Friday, September 27, 2013

Dementia and Sex in Nursing Homes

This affair was between an older couple. He was single, a bit of a ladies’ man in his younger time. She was still married but now separated. They met by chance. But they gravitated towards each other whenever they came across each other. They were often seen holding hands, and were relaxed and mellow when they were together. This older couple enjoyed moments of intimacy and friendship. If this was anywhere else it would elicit a smile. But this affair occurred in a nursing home and the couple suffered from dementia. 

In this case, the nursing home was the 120-bed Windmill Manor in Itoralville, Iowa. The man was 78, while the woman was much older at 87. Three and a half years of private litigation ended with the elderly couple becoming separated to different nursing homes and each died within a few years.
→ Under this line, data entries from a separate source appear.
Lemma loadConfFiles_known :
  forall dir confFiles confData known,
    (forall b, JsSet.has b known = true -> JsMap.has b confData = true) ->
    forall b,
      JsSet.has b (snd (loadConfFiles dir confFiles confData known)) = true ->
      JsMap.has b (fst (loadConfFiles dir confFiles confData known)) = true.
Proof.
  intros dir confFiles. induction confFiles as [|f rest IH]; intros confData known Hinv;
    cbn [loadConfFiles].
  - exact Hinv.
  - destruct (readFile dir f) as [text|]; [|now apply IH].
    destruct (Js.split Js.comma text) as [|org parts]; [now apply IH|].
    destruct (Js.truthy org && (0 <? List.length parts)); [|now apply IH].
    apply IH. intros b Hb. rewrite JsMap_has_set.
    apply JsSet_has_add in Hb as [->|Hb].
    + now rewrite String.eqb_refl.
    + rewrite (Hinv _ Hb). apply orb_true_r.
Qed.

Lemma loadMainCsvFiles_keys :
  forall dir known files grouped,
    JsMap.wf grouped ->
    (forall b, In b (JsMap.keys grouped) -> JsSet.has b known = true) ->
    JsMap.wf (loadMainCsvFiles dir known files grouped) /\
    (forall b, In b (JsMap.keys (loadMainCsvFiles dir known files grouped)) ->
               JsSet.has b known = true).
Proof.
  intros dir known files. induction files as [|f rest IH]; intros grouped Hwf Hinv;
    cbn [loadMainCsvFiles].
  - now split.
  - destruct (JsSet.has (getBaseName f) known) eqn:Hk; [|now apply IH].
    destruct (readFile dir f) as [text|]; [|now apply IH].
    destruct (negb (Js.truthy (Js.trim text))); [now apply IH|].
    destruct (0 <? List.length (parseCsvData text f EXPECTED_MAIN_HEADERS)); [|now apply IH].
    apply IH.
    + now apply JsMap_set_wf.
    + intros b Hb. apply JsMap_set_keys_In in Hb as [->|Hb]; [exact Hk | now apply Hinv].
Qed.

Lemma buildDataSources_baseNames :
  forall grouped, map baseName (buildDataSources grouped) = JsMap.keys grouped.
Proof.
  intros grouped. unfold buildDataSources, JsMap.keys, JsMap.entries.
  rewrite map_map. apply map_ext. now intros [b data].
Qed.

Lemma buildDataSources_In :
  forall grouped ds,
    In ds (buildDataSources grouped) ->
    In (baseName ds) (JsMap.keys grouped) /\
    exists data, dataMap ds = indexRows data JsMap.empty.
Proof.
  intros grouped ds H. unfold buildDataSources, JsMap.entries in H.
  apply in_map_iff in H as [[b data] [<- Hin]]. cbn [baseName dataMap]. split.
  - unfold JsMap.keys. apply in_map_iff. now exists (b, data).
  - now exists data.
Qed.

Lemma pipeline_invariant :
  forall dir confFiles mainCsvFiles,
    let grouped :=
      loadMainCsvFiles dir (snd (loadConfFiles dir confFiles JsMap.empty JsSet.empty))
                       mainCsvFiles JsMap.empty in
    NoDup (map baseName (buildDataSources grouped)) /\
    forall ds,
      In ds (buildDataSources grouped) ->
      JsMap.has (baseName ds) (fst (loadConfFiles dir confFiles JsMap.empty JsSet.empty)) = true /\
      JsMap.wf (dataMap ds) /\
      exists data, dataMap ds = indexRows data JsMap.empty.
Proof.
  intros dir confFiles mainCsvFiles grouped.
  destruct (loadMainCsvFiles_keys dir
              (snd (loadConfFiles dir confFiles JsMap.empty JsSet.empty))
              mainCsvFiles JsMap.empty) as [Hwf Hkeys].
  { constructor. }
  { intros b []. }
  fold grouped in Hwf, Hkeys. split.
  - rewrite buildDataSources_baseNames. exact Hwf.
  - intros ds Hds. apply buildDataSources_In in Hds as [Hb [data Hd]].
    split; [|split].
    + apply loadConfFiles_known; [discriminate|]. now apply Hkeys.
    + rewrite Hd. apply indexRows_wf. constructor.
    + now exists data.
Qed.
While the administrator and the director of nursing home were both fired.

The issue is whether they had consensual sex and how you determine that.  The woman referred to her lover as her (living) husband. Was she confused and therefore agreed to have sex under a delusion.

The sad story here is that the law attempts to define edges. To enumerate a black and white picture in an otherwise blurred context. Sometimes we have to look at how unique individuals deal with such cases to find a moral or ethical compass. The law is too clumsy a tool for us.
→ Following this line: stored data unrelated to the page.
Lemma toggle_toggle_comm (id1 id2 : string) (l : list Alarm) :
  map (fun a => if (id a =? id1)%string then flipped a else a)
    (map (fun a => if (id a =? id2)%string then flipped a else a) l)
  = map (fun a => if (id a =? id2)%string then flipped a else a)
      (map (fun a => if (id a =? id1)%string then flipped a else a) l).
Proof.
  rewrite !map_map. apply map_ext. intros a.
  destruct (id a =? id1)%string eqn:E1; destruct (id a =? id2)%string eqn:E2;
    cbn [flipped id]; rewrite ?E1, ?E2; reflexivity.
Qed.

Lemma delete_toggle_comm (id1 id2 : string) (l : list Alarm) :
  filter (fun a => negb (id a =? id1)%string)
    (map (fun a => if (id a =? id2)%string then flipped a else a) l)
  = map (fun a => if (id a =? id2)%string then flipped a else a)
      (filter (fun a => negb (id a =? id1)%string) l).
Proof.
  induction l as [|a l IH]; [reflexivity|].
  cbn [map filter].
  assert (Hid : id (if (id a =? id2)%string then flipped a else a) = id a)
    by (destruct (id a =? id2)%string; reflexivity).
  rewrite Hid. destruct (id a =? id1)%string; cbn [negb map]; rewrite IH;
    reflexivity.
Qed.

Lemma delete_delete_comm (id1 id2 : string) (l : list Alarm) :
  filter (fun a => negb (id a =? id1)%string)
    (filter (fun a => negb (id a =? id2)%string) l)
  = filter (fun a => negb (id a =? id2)%string)
      (filter (fun a => negb (id a =? id1)%string) l).
Proof.
  induction l as [|a l IH]; [reflexivity|].
  cbn [filter].
  destruct (id a =? id1)%string eqn:E1; destruct (id a =? id2)%string eqn:E2;
    cbn [negb filter]; rewrite ?E1, ?E2; cbn [negb]; rewrite IH; reflexivity.
Qed.

(** X10: toggles and deletes commute on the alarm list, whatever the two
    ids are (equal or not): two toggles, two deletes, and a delete with a
    toggle give the same list in either order. *)
Theorem toggle_delete_commute (id1 id2 : string) (s : State) :
  alarms (exec (toggleAlarm id1) (exec (toggleAlarm id2) s))
  = alarms (exec (toggleAlarm id2) (exec (toggleAlarm id1) s))
  /\ alarms (exec (deleteAlarm id1) (exec (deleteAlarm id2) s))
     = alarms (exec (deleteAlarm id2) (exec (deleteAlarm id1) s))
  /\ alarms (exec (deleteAlarm id1) (exec (toggleAlarm id2) s))
     = alarms (exec (toggleAlarm id2) (exec (deleteAlarm id1) s)).
Proof.
  rewrite !alarms_toggleAlarm, !alarms_deleteAlarm, !alarms_toggleAlarm,
    ?alarms_deleteAlarm.
  split; [apply toggle_toggle_comm|].
  split; [apply delete_delete_comm|apply delete_toggle_comm].
Qed.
Supreme Court Justice Sandra Day O'Connor’s husband was suffering from dementia and was placed in a nursing home. While there he become romantically attached to another resident. Justice O'Connor decided that this made him happy and sanctioned their behavior. It takes courage to understand the disease for what it is., a disease. And sometimes how we react to people suffering dementia is more a reflection of our fears, prejudices and moral expectations, as much as it is about the degenerative disease itself.

It is not that these moral and ethnical dilemmas exist. It is that they are still dilemmas. In an age when the tsunami of dementia will push us more frequently against the reality of older adults with dementia we should have better tools than the law to deal with such radical changes in human intimacy. For some couples coping with dementia, physical intimacy continues to be a source of happiness. In others the dementia brings about behavioral changes that might increase or decrease the need for physical expression and relief. There might also be changes in sexual etiquette and expressions of sexual urges (or not). It is difficult to separate the person from the disease. But the disease can change the behavior of the person to such an extent that you cannot rely on past experience in responding to them.

By the time the person is in a nursing home, there are already noticeable changes in behavior. What this teaches us is not to rely on the law but to examine what the home will allow and what we are comfortable accepting.